The war in Syria has set the country’s economy on a dramatically different course over the past three years. The economy has given way to a process of rapid deindustrialization and enormous losses in virtually every indicator of socio-economic development. The Syrian government has hunkered down into a budget prioritizing war efforts, slashing public goods and services but still managing to keep significant numbers of employees on the government payroll through financial support from some of its foreign allies. Physical destruction of infrastructure, widespread capital flight and strict international sanctions have all contributed to bringing the national economy into total collapse. But on the ruins of the failed national economy, a war economy is rapidly emerging. Illegal construction is booming.
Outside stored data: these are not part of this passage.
Lemma read_aircraft_run icao x v s :
  reads_aircraft x v → readable v →
  read_aircraft number_string string_number date icao (Some x) s = Some (Ok (expected icao v), s).
Proof.
  intros (ps & qs & l & m & -> & Hps & Hqs & Hl & Hm) [Hpos Hvel Hcat].
  assert (Hc := cur_velocity_run ps m (velocities v) s).
  assert (Hu := λ c p, popup_content_run icao ps qs v c p s).
  pose proof Hps as Hps'. fields. unfold read_aircraft, expected.
  erewrite M_bind_ok by (by apply prop_own). erewrite M_bind_ok by reflexivity.
  pose proof (list.Forall2_length _ _ _ Hl) as Hlen.
  change (less 0 (Int (Zlen l))) with (0 * 1 <? Zlen l).
  destruct (list.last (positions v)) as [p|] eqn:Ep.
  - assert (Hne : (0 < length l)%nat) by (destruct (positions v); [done|rewrite Hlen; simpl; lia]).
    destruct (Z.ltb_spec (0 * 1) (Zlen l)); [|unfold Zlen in *; lia].
    erewrite M_bind_ok.
    2:{ apply (pos_loop_run l _ _ [] s Hl 0); [lia|]. unfold size. simpl.
        rewrite length_imap. lia. }
    rewrite drop_0, app_nil_l.
    assert (Elast : list.last (map coords (positions v)) = Some (coords p))
      by (change (map coords) with (fmap (M := list) coords); by rewrite fmap_last, Ep).
    rewrite Elast.
    destruct Hc as (c & Hc & Hcv); [by repeat constructor|done|].
    rewrite (M_bind_ok _ _ _ _ _ Hc).
    assert (Hp : p ∈ positions v) by (by apply last_Some_elem_of).
    rewrite list.Forall_forall in Hpos. destruct (Hpos p Hp) as [_ Halt].
    erewrite M_bind_ok.
    2:{ apply Hu; [by repeat constructor|by repeat constructor|exact Hcv| |exact Halt|exact Hcat].
        destruct (Tracker.cur_velocity v) as [w|] eqn:Ew; [|done]. simpl.
        rewrite list.Forall_forall in Hvel. apply Hvel. by apply last_Some_elem_of. }
    destruct (heading_run c v s Hcv) as (h & Hh & Ha).
    rewrite (M_bind_ok _ _ _ _ _ Hh). by rewrite Ha.
  - apply last_None in Ep. rewrite Ep in Hlen. destruct l; [|done]. done.
Qed.

Lemma readable_located v : readable v → Forall located (positions v).
Proof. intros [Hpos _ _]. eapply list.Forall_impl; [exact Hpos|]. by intros p [? _]. Qed.

(** Two ways to compute positions that do the same to the page. *)
Definition agrees (m : P (list (list value))) (m' : P (list latlng)) : Prop := ∀ s,
  match m' s with
  | Some (Ok c, s') => ∃ ps, Forall located ps ∧ c = map pos_of ps ∧ m s = Some (Ok (map coords ps), s')
  | Some (Throw e, s') => m s = Some (Throw e, s')
  | None => False
  end.

Lemma angle_finite v : readable v → finite (Tracker.angle v).
Proof.
  intros [_ Hvel _]. unfold Tracker.angle. destruct (Tracker.cur_velocity v) as [w|] eqn:Ew; [|by eexists].
  destruct (number_falsy _); [by eexists|]. rewrite list.Forall_forall in Hvel.
  by apply Hvel, last_Some_elem_of.
Qed.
Warlordism, smuggling and black markets have become in many areas the main way to obtain goods and services, so much so that even the government takes part in the black market economy. Competition over funds from outside the country among rebel groups is rampant, while both the government and rebel groups fight over natural resources inside the country. The economic dynamics that have emerged are certain to echo for generations, and will influence the future outcomes for the country long after the conflict ends.
Civil war has had a huge impact on Syria’s economy.
Syria’s fragmentation has also given rise to warlordism and local economies based on theft and smuggling
Many areas of the country have seen the inevitable development of a ‘war economy’ based on competition over smuggled goods and black markets.